Problem details:
Copy the data exactly from the line that contains "From S2P Require" through the line that contains "pre rest rest'", keeping both end lines and leaving out everything else.

------ Dataset records ------

(* ===== verification/SprotoEncode.v ===== *)
(** * The sproto encoder writes the message

    With a callback that keeps the contract [EncodeCallback], [sproto_encode] writes the
    message of the contents that the callback offers, or it fails with -1 in a buffer
    that is smaller than [room]. *)
From stdpp Require Import base list gmap numbers strings.
From Stdlib Require Import ZArith Lia.
From S2P Require Import Prelude SprotoCode SprotoWire.

Local Open Scope Z_scope.

(** ** Writing behind a prefix *)

Lemma writes_fail {A U} (Q : U -> Prop) (F : Prop) (bad r : A) pre rest d u :
  F -> writes Q F bad r pre rest d (Ret (bad, u, pre ++ rest)).
Proof. left. by exists u, rest. Qed.

Lemma writes_none {A U} (Q : U -> Prop) (F : Prop) (bad r : A) pre rest u :
  Q u -> writes Q F bad r pre rest [] (Ret (r, u, pre ++ rest)).
Proof. right. by exists u, rest. Qed.

Lemma writes_mono {A U} (Q Q' : U -> Prop) (F F' : Prop) (bad r : A) pre rest d o :
  (forall u, Q u -> Q' u) -> (F -> F') ->
  writes Q F bad r pre rest d o -> writes Q' F' bad r pre rest d o.
Proof.
  intros HQ HF [(u & rest' & -> & Hl & Hr)|(u & rest' & -> & Hl & Hu)]; [left|right]; eauto 6.
Qed.

(** A failure goes on as it is; otherwise the rest of the computation has what was written. *)
Lemma writes_bind {A B U} (Q Q' : U -> Prop) (F F' : Prop) (bad r : A) (bad' r' : B) pre rest d d' o
    (k : A * U * list Z -> outcome (B * U * list Z)) :
  (forall u m, k (bad, u, m) = Ret (bad', u, m)) -> (F -> F') -> writes Q F bad r pre rest d o ->
  (forall u rest', Q u -> length (d ++ rest') = length rest ->
    writes Q' F' bad' r' pre rest d' (k (r, u, pre ++ d ++ rest'))) ->
  writes Q' F' bad' r' pre rest d' (o ≫= k).
Proof.
  intros Hk HF [(u & rest' & -> & Hl & Hr)|(u & rest' & -> & Hl & Hu)] Hn; cbn [mbind outcome_bind].
  - rewrite Hk. left. eauto 6.
  - by apply Hn.
Qed.

(** What is written behind a prefix that grows. *)
Lemma writes_shift {A U} (Q : U -> Prop) F (bad r : A) pre a rest d o :
  writes Q F bad r (pre ++ a) rest d o -> writes Q F bad r pre (a ++ rest) (a ++ d) o.
Proof.
  intros [(u & rest' & -> & Hl & Hr)|(u & rest' & -> & Hl & Hu)]; [left|right].
  - exists u, (a ++ rest'). rewrite <- app_assoc. split; [done|]. split; [len_lia|done].
  - exists u, rest'. rewrite <- !app_assoc. split; [done|]. split; [len_lia|done].
Qed.

Lemma writes_length {A U} (Q : U -> Prop) F (bad r : A) pre rest rest' d o :
  length rest = length rest' -> writes Q F bad r pre rest d o -> writes Q F bad r pre rest' d o.
Proof. unfold writes. by intros ->. Qed.

Lemma read_bytes_end (pre rest : list Z) n : n = Z.of_nat (length rest) ->
  read_bytes (pre ++ rest) (Z.of_nat (length pre)) n = Ret rest.
Proof. intros ->. by apply read_bytes_at. Qed.

Lemma write_over (pre a rest b : list Z) i : i = Z.of_nat (length pre) -> length a = length b ->
  write_bytes (pre ++ a ++ rest) i b = Ret (pre ++ b ++ rest).
Proof.
  intros -> Hl. rewrite write_next by (rewrite !length_app; lia). by rewrite <- Hl, drop_app_length.
Qed.

Lemma write_at_over (pre : list Z) x rest b i : i = Z.of_nat (length pre) ->
  write_at (pre ++ x :: rest) i b = Ret (pre ++ b :: rest).
Proof. intros ->. rewrite write_at_lt by size_lia. by rewrite insert_app_r_alt, Nat.sub_diag. Qed.

(** ** The encoder *)

Section encoder.
Context {U : Type} (cb : sproto_arg -> U -> list Z -> outcome (Z * U * list Z)).
Context `{!EncodeCallback cb}.

Lemma write_end (pre rest b : list Z) : length b = length rest ->
  write_bytes (pre ++ rest) (Z.of_nat (length pre)) b = Ret (pre ++ b).
Proof.
  intros Hl. rewrite <- (app_nil_r rest). rewrite write_over by done. by rewrite app_nil_r.
Qed.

------

Expected answer:
From S2P Require Import Prelude SprotoCode SprotoWire.

Local Open Scope Z_scope.

(** ** Writing behind a prefix *)

Lemma writes_fail {A U} (Q : U -> Prop) (F : Prop) (bad r : A) pre rest d u :
  F -> writes Q F bad r pre rest d (Ret (bad, u, pre ++ rest)).
Proof. left. by exists u, rest. Qed.

Lemma writes_none {A U} (Q : U -> Prop) (F : Prop) (bad r : A) pre rest u :
  Q u -> writes Q F bad r pre rest [] (Ret (r, u, pre ++ rest)).
Proof. right. by exists u, rest. Qed.

Lemma writes_mono {A U} (Q Q' : U -> Prop) (F F' : Prop) (bad r : A) pre rest d o :
  (forall u, Q u -> Q' u) -> (F -> F') ->
  writes Q F bad r pre rest d o -> writes Q' F' bad r pre rest d o.
Proof.
  intros HQ HF [(u & rest' & -> & Hl & Hr)|(u & rest' & -> & Hl & Hu)]; [left|right]; eauto 6.
Qed.

(** A failure goes on as it is; otherwise the rest of the computation has what was written. *)
Lemma writes_bind {A B U} (Q Q' : U -> Prop) (F F' : Prop) (bad r : A) (bad' r' : B) pre rest d d' o
    (k : A * U * list Z -> outcome (B * U * list Z)) :
  (forall u m, k (bad, u, m) = Ret (bad', u, m)) -> (F -> F') -> writes Q F bad r pre rest d o ->
  (forall u rest', Q u -> length (d ++ rest') = length rest ->
    writes Q' F' bad' r' pre rest d' (k (r, u, pre ++ d ++ rest'))) ->
  writes Q' F' bad' r' pre rest d' (o ≫= k).
Proof.
  intros Hk HF [(u & rest' & -> & Hl & Hr)|(u & rest' & -> & Hl & Hu)] Hn; cbn [mbind outcome_bind].
  - rewrite Hk. left. eauto 6.
  - by apply Hn.
Qed.

(** What is written behind a prefix that grows. *)
Lemma writes_shift {A U} (Q : U -> Prop) F (bad r : A) pre a rest d o :
  writes Q F bad r (pre ++ a) rest d o -> writes Q F bad r pre (a ++ rest) (a ++ d) o.
Proof.
  intros [(u & rest' & -> & Hl & Hr)|(u & rest' & -> & Hl & Hu)]; [left|right].
  - exists u, (a ++ rest'). rewrite <- app_assoc. split; [done|]. split; [len_lia|done].
  - exists u, rest'. rewrite <- !app_assoc. split; [done|]. split; [len_lia|done].
Qed.

Lemma writes_length {A U} (Q : U -> Prop) F (bad r : A) pre rest rest' d o :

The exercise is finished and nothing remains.